Activity –
Output only the lines of the entries that follow, starting at the one with "(** ** JavaScript string primitives *)" and running down to the one with "between 9 13", both included and unchanged.

Information shown –
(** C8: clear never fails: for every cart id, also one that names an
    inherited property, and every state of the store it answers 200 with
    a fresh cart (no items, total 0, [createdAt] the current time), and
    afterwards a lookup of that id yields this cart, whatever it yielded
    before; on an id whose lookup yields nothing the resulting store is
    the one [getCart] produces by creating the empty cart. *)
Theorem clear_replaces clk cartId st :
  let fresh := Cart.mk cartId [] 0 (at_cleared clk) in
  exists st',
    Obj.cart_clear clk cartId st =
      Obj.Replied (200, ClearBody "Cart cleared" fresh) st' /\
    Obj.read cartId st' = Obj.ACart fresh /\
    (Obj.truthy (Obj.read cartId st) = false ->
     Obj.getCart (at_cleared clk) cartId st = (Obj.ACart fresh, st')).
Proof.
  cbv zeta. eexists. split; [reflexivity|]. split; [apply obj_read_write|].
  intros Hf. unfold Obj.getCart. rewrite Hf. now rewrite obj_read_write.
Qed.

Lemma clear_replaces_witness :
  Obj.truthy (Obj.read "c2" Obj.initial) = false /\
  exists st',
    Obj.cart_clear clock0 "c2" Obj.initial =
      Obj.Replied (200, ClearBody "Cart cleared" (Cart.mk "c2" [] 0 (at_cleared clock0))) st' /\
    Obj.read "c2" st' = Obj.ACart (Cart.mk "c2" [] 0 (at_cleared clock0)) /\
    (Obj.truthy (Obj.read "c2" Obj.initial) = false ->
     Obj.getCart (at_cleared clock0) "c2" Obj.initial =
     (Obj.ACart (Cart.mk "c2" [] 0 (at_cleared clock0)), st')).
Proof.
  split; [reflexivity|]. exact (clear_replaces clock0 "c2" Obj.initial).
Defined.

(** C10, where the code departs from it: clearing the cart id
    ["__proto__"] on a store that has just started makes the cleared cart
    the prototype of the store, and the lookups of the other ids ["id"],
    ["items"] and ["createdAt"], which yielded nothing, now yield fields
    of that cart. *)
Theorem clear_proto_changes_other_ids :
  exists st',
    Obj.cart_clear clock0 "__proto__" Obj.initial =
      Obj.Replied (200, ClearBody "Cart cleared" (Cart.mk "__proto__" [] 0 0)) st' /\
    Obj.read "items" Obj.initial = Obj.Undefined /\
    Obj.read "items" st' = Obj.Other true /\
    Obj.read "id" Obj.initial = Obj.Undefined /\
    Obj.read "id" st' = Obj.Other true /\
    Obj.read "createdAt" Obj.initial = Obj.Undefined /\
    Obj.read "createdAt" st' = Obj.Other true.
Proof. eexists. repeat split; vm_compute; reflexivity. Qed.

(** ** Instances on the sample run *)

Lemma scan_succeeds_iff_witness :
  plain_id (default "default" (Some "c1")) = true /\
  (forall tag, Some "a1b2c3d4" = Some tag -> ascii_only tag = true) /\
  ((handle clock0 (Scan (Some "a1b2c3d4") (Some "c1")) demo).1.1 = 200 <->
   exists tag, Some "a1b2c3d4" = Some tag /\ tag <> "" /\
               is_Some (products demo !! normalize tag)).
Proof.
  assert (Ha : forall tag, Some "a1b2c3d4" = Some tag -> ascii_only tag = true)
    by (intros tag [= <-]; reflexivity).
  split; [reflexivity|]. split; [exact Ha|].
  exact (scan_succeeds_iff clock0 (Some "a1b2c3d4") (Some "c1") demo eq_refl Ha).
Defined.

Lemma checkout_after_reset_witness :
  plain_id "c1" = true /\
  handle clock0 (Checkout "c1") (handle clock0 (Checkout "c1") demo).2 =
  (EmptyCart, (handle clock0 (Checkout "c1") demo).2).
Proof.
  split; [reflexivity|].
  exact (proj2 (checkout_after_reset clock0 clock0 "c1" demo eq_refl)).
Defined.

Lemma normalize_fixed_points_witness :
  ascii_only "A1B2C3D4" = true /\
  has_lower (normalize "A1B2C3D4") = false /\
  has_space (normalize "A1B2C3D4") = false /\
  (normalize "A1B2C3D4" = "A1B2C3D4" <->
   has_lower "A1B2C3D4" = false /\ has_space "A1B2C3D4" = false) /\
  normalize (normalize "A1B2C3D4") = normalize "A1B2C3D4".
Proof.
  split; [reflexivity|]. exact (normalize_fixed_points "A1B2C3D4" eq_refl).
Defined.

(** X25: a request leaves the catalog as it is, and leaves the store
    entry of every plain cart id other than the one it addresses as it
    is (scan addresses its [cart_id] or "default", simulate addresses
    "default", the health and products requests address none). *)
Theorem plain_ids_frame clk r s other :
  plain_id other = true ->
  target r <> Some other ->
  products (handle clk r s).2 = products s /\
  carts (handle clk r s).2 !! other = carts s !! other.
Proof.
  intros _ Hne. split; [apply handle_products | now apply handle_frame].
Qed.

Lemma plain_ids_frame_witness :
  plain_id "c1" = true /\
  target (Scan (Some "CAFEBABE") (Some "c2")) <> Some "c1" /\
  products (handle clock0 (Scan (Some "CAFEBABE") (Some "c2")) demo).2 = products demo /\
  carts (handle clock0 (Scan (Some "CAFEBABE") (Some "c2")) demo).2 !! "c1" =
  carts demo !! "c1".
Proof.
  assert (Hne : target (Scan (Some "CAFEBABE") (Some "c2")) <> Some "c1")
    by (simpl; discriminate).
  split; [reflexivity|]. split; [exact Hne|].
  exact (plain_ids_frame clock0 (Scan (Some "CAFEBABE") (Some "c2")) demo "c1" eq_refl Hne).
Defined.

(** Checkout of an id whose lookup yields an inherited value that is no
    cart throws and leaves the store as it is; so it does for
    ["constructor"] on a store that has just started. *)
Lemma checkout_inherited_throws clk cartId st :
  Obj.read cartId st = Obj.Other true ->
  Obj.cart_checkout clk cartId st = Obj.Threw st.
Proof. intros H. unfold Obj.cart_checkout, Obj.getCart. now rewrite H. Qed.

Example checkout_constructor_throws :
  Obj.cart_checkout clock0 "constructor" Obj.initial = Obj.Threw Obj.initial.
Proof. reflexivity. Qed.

* * *

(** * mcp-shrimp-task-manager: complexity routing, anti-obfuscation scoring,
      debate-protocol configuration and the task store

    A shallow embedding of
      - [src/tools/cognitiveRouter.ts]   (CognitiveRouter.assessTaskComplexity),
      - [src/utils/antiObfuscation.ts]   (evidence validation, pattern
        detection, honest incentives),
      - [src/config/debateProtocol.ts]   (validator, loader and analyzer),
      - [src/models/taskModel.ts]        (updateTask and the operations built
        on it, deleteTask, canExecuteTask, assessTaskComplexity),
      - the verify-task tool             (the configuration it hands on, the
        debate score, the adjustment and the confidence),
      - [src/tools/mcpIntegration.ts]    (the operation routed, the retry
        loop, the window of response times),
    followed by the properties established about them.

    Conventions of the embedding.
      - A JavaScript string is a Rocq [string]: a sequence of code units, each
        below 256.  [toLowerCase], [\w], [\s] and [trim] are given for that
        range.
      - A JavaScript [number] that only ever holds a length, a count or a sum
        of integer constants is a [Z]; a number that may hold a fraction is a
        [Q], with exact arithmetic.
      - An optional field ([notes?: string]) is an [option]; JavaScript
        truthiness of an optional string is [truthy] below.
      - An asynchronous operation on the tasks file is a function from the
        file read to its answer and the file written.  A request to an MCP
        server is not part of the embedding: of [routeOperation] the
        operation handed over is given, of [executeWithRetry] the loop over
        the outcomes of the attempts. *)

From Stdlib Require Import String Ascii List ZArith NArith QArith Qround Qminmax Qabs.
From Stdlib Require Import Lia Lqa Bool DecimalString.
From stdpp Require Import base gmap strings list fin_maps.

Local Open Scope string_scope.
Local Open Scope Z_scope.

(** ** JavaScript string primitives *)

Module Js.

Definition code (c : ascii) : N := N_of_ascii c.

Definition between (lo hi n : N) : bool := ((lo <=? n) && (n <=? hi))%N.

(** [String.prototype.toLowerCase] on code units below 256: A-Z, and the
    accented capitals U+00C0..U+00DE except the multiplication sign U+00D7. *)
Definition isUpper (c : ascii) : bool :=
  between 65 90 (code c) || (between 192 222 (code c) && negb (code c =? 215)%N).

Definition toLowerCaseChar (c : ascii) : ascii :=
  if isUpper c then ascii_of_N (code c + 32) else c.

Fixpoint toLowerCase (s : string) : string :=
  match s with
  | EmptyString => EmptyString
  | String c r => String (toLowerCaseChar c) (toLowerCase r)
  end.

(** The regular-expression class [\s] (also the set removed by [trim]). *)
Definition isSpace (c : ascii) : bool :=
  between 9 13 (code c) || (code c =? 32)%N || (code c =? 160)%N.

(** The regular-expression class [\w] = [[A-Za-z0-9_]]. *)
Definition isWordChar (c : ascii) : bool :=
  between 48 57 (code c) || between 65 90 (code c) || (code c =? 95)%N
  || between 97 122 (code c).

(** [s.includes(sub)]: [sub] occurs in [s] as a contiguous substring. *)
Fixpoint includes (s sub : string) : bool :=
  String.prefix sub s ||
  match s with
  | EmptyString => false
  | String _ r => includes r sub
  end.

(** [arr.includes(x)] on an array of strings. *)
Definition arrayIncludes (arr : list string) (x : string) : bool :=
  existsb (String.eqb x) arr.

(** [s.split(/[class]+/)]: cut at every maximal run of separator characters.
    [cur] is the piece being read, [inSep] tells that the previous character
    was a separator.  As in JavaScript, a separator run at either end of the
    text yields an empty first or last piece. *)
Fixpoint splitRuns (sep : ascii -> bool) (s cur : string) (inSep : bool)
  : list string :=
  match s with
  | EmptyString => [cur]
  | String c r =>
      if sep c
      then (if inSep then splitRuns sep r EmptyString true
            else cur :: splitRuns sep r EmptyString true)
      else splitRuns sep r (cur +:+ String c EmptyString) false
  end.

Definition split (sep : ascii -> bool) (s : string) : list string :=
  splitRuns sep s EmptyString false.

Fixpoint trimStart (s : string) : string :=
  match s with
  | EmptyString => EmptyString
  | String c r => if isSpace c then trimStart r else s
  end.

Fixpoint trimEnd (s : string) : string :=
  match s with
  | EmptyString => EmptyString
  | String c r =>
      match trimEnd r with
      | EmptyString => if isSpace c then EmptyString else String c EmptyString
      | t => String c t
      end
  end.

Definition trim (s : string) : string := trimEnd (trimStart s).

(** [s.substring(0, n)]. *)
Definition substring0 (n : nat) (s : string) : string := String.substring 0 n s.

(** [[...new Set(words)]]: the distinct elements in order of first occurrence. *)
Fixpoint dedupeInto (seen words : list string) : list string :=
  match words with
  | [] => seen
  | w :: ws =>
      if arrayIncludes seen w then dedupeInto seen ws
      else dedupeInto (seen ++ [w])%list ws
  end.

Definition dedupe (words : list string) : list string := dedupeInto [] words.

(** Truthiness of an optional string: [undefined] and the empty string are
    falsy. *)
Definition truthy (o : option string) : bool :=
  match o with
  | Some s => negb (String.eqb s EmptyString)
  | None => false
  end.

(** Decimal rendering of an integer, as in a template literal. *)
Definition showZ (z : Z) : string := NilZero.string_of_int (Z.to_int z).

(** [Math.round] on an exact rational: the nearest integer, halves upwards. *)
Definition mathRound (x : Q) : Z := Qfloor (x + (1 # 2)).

Response area –
(** ** JavaScript string primitives *)

Module Js.

Definition code (c : ascii) : N := N_of_ascii c.

Definition between (lo hi n : N) : bool := ((lo <=? n) && (n <=? hi))%N.

(** [String.prototype.toLowerCase] on code units below 256: A-Z, and the
    accented capitals U+00C0..U+00DE except the multiplication sign U+00D7. *)
Definition isUpper (c : ascii) : bool :=
  between 65 90 (code c) || (between 192 222 (code c) && negb (code c =? 215)%N).

Definition toLowerCaseChar (c : ascii) : ascii :=
  if isUpper c then ascii_of_N (code c + 32) else c.

Fixpoint toLowerCase (s : string) : string :=
  match s with
  | EmptyString => EmptyString
  | String c r => String (toLowerCaseChar c) (toLowerCase r)
  end.

(** The regular-expression class [\s] (also the set removed by [trim]). *)
Definition isSpace (c : ascii) : bool :=
  between 9 13 (code c) || (code c =? 32)%N || (code c =? 160)%N.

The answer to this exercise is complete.